Thursday, June 25, 2015

Whatever Happened to Corstorphine Cream?

Every now and then I hear of a dedicated food producer with a new, painstakingly researched and developed, locally-produced delicacy; every now and then I read of a once-upon-a-time local specialty which is no more. I don’t know how the balance sits overall, but I sincerely hope that it is tipping in favour of increasing numbers of small specialty products. Some time ago I read of Corstophine cream – a Scottish cultured cream cheese, and thought you might be interested.

The earliest reference given in the online Dictionary of the Scots Language dates to 1742:

Sc. 1742  Ramsay Poems (S.T.S.) III. 253: Th'yellow Pound & Cauller egs and sweet Corsterphine Ream [‘ream’ being an old word for cream, according to the same dictionary.]

The second reference given in the same dictionary is a little more enlightening. It is from Agricultural Surveys: Mid-Lothian (1795.)

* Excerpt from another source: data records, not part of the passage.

(** * avocado/job.py: the job controller, as a shallow embedding

    The class [Job] of [avocado/job.py] resolves test identifiers to test
    instances, runs them one after the other, collects the names of the
    tests that did not pass and turns the outcome into an exit status.

    The module is Python 2.  Its methods mutate the job object, call
    into the rest of avocado and into the standard library, and signal
    failures with exceptions.  The embedding therefore is monadic: a
    computation takes the current state (the job object and the log of
    calls made on the collaborators) and returns either a value or a
    raised exception, together with the new state.  What lives outside
    [job.py] (the filesystem, [imp], the test classes, the multiplex
    parser, [status.mapping], [traceback]) is collected in the record
    [Env] and every definition is parametrised by it. *)

From stdpp Require Import base strings list gmap.
From Stdlib Require Import ZArith Ascii String.

Local Open Scope string_scope.
Local Open Scope list_scope.

(** ** Strings and paths *)

(** [s.split()]: the maximal runs of characters that are not
    whitespace (space, tab, newline, vertical tab, form feed, carriage
    return), which is [String.words]. *)
Definition str_split_whitespace (s : string) : list string :=
  String.words s.

(** [split_char_go sep cur s]: [cur] is the field being read. *)
Fixpoint split_char_go (sep : ascii) (cur : string) (s : string) : list string :=
  match s with
  | EmptyString => [cur]
  | String c s' =>
      if decide (c = sep) then cur :: split_char_go sep "" s'
      else split_char_go sep (cur +:+ String c "") s'
  end.

(** [s.split(sep)] for a separator of one character: every occurrence of
    the separator ends a field, so the result is never empty. *)
Definition str_split (sep : ascii) (s : string) : list string :=
  split_char_go sep "" s.

(** [s.startswith('/')] and [s.endswith('/')]. *)
Definition startswith_slash (s : string) : bool :=
  match s with
  | String c _ => bool_decide (c = "/"%char)
  | EmptyString => false
  end.

Fixpoint endswith_slash (s : string) : bool :=
  match s with
  | EmptyString => false
  | String c EmptyString => bool_decide (c = "/"%char)
  | String _ s' => endswith_slash s'
  end.

(** [os.path.join(a, b)] of [posixpath]. *)
Definition os_path_join (a b : string) : string :=
  if startswith_slash b then b
  else if bool_decide (a = "") || endswith_slash a then a +:+ b
  else a +:+ "/" +:+ b.

(** [repr(s)] of a [str], as [KeyError] shows its key.  The quote is
    the double one when the string has a single quote and no double
    one; the quote and the backslash are escaped, tab, newline and
    carriage return are written with their letter, and any other
    character outside the printable range as [\xNN]. *)
Definition double_quote : ascii := ascii_of_nat 34.
Definition backslash : ascii := ascii_of_nat 92.

Fixpoint str_contains (c : ascii) (s : string) : bool :=
  match s with
  | EmptyString => false
  | String c' s' => bool_decide (c' = c) || str_contains c s'
  end.

Definition hex_digit (n : nat) : ascii :=
  if (n <? 10)%nat then ascii_of_nat (48 + n) else ascii_of_nat (87 + n).

Definition repr_char (quote : ascii) (c : ascii) : string :=
  let n := nat_of_ascii c in
  if bool_decide (c = quote) || bool_decide (c = backslash)
  then String backslash (String c "")
  else if (n =? 9)%nat then String backslash "t"
  else if (n =? 10)%nat then String backslash "n"
  else if (n =? 13)%nat then String backslash "r"
  else if (n <? 32)%nat || (127 <=? n)%nat
  then String backslash
         (String "x" (String (hex_digit (n / 16)) (String (hex_digit (n mod 16)) "")))
  else String c "".

Fixpoint repr_chars (quote : ascii) (s : string) : string :=
  match s with
  | EmptyString => EmptyString
  | String c s' => repr_char quote c +:+ repr_chars quote s'
  end.

Definition py_repr (s : string) : string :=
  let quote :=
    if str_contains "'" s && negb (str_contains double_quote s)
    then double_quote else "'"%char in
  String quote (repr_chars quote s +:+ String quote "").

(** ** Exceptions *)

(** The exception classes the module can meet.  [except] clauses match
    by class, so the hierarchy matters: [KeyboardInterrupt] and
    [SystemExit] derive from [BaseException] but not from [Exception];
    [JobBaseException cls st] stands for the class [cls] deriving from
    [avocado.core.exceptions.JobBaseException] whose attribute [status]
    is [st]; [OtherException cls] is any other class deriving from
    [Exception]. *)
Inductive ExcClass :=
  | ImportError
  | AttributeError
  | UnboundLocalError
  | KeyError
  | IndexError
  | KeyboardInterrupt
  | SystemExit
  | JobBaseException (cls : string) (st : string)
  | OtherException (cls : string).

(** [e.__class__.__name__] *)
Definition class_name (c : ExcClass) : string :=
  match c with
  | ImportError => "ImportError"
  | AttributeError => "AttributeError"
  | UnboundLocalError => "UnboundLocalError"
  | KeyError => "KeyError"
  | IndexError => "IndexError"
  | KeyboardInterrupt => "KeyboardInterrupt"
  | SystemExit => "SystemExit"
  | JobBaseException cls _ => cls
  | OtherException cls => cls
  end.

(** [isinstance(e, ImportError)] *)
Definition is_ImportError (c : ExcClass) : bool :=
  match c with ImportError => true | _ => false end.

(** [isinstance(e, exceptions.JobBaseException)] *)
Definition is_JobBaseException (c : ExcClass) : bool :=
  match c with JobBaseException _ _ => true | _ => false end.

(** [isinstance(e, Exception)] *)
Definition is_Exception (c : ExcClass) : bool :=
  match c with KeyboardInterrupt | SystemExit => false | _ => true end.

(** A raised exception: its class, [str(e)], and the traceback built
    while it unwinds, outermost frame first.  A frame is named by the
    function it belongs to. *)
Record Exc := mkExc {
  exc_class : ExcClass;
  exc_msg : string;
  exc_tb : list string
}.

(** [details.status] of a job-level failure. *)
Definition exc_status (e : Exc) : option string :=
  match exc_class e with
  | JobBaseException _ st => Some st
  | _ => None
  end.

Inductive Result (A : Type) :=
  | Ok (a : A)
  | Raise (e : Exc).
Arguments Ok {A} a.
Arguments Raise {A} e.

(** ** Data model *)

(** A parameter set: a [dict] from strings to strings. *)
Abbreviation Params := (gmap string string).

(** [args], an [argparse.Namespace].  The attributes [test_runner] and
    [test_result] are looked up with [hasattr]: [None] is an absent
    attribute, [Some n] names the plugged-in runner or result class.  The
    last three attributes are written by [_make_test_result]. *)
Record Args := mkArgs {
  arg_unique_id : option string;
  arg_log_level : option Z;
  arg_multiplex_file : option string;
  arg_url : option string;
  arg_keep_tmp_files : bool;
  arg_test_runner : option string;
  arg_test_result : option string;
  arg_test_result_debuglog : option string;
  arg_test_result_loglevel : option Z;
  arg_test_result_total : option nat
}.

(** The attributes of a [Job] object. *)
Record Job := mkJob {
  args : option Args;
  unique_id : string;
  debugdir : string;
  debuglog : string;
  loglevel : Z;
  multiplex_file : option string;
  test_dir : string;
  test_index : Z;
  status : string
}.

(** The classes [_load_test_instance] instantiates: [test.DropinTest],
    [test.MissingTest], or a class found in a test module. *)
Inductive TestClass :=
  | DropinTest
  | MissingTest
  | ModuleTest (cls : string).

Corstorphine Cream:- The following is extracted from the Statistical Account of the Parish of Corstophine, in this county: “They still prepare for  market a considerable quantity of what is well known over the kingdom by the name of Costorphine Cream. I have not been able to receive any account of the time it was first introduced. I have no doubt but it hath a just claim to a very great antiquity, nor do I know if the same mode of preparation hath been always in use. At present, there is some simple variation observed. I believe the most approved process is very simple and is as follows: They put the milk, when fresh drawn, into a barrel or wooden vessel, which is submitted to a certain degree of heat, generally by immersion in warm water. This accelerates the stage of fermentation. The serous is separated from the other parts of the milk, the oleaginous and coagulable; the serum is drawn off by a hole in the lower part of the vessel; what remains is put into the plunge-churn, and after being agitated for some time, is sent to market as Costorphine cream.

Another account appeared a few years later in ­A Practical Treatise on Diet: And on the Most Salutary and Agreeable Means of Supporting Life and Health by Aliment and Regimen ... and Including the Application of Modern Chemistry to the Culinary Preparation of Food (1801) by William Nisbet, M.D. Fellow of the Royal College of Surgeons, Edinburgh.

Corstorphine Cream.
Besides cheese, another form in which the curd is used in one part of Scotland, is in what is termed Corstorphine cream. This is made by filling a vessel with skimmed milk, which has a hole in its bottom stopped with a peg; this vessel is placed within another filled with boiling water; and when this is done, it is allowed to remain in this situation for a day or two, according to the state of the weather; at the end of this period a coagulation of the milk has taken place, and the watery part of it subsided to the bottom. This watery part is then drawn off by opening the peg at the bottom of the vessel, and being again stopped up, the same operation iscontinued for 24 hours longer, when an additional water is again drawn off, and the consistence of the curd is thus rendered pretty thick; it is then agitated briskly with a wooden stick, and made fit for use. This form of curd is much used in the neighbourhood of Edinburgh; it forms an aliment tolerably nourishing, and in summer, from its proportion of acidity, is gratefully acid and cooling.

By 1821, Blackwood's Edinburgh Magazine referred to it as “a species of delicacy at one time greatly in vogue,” suggesting that it was already becoming uncommon.

In 1951, the Scotsman described it as a beverage: “Corstophine cream was an old-fashioned cooling drink. It is made by mixing equal quantities of milk obtained on two succeeding days, letting it stand 12 hours, then adding a little new milk, and beating all well together with sugar.”


I wonder what happened to Corstophine cream? It could hardly have been the development of commercial production on a large scale at that time, surely?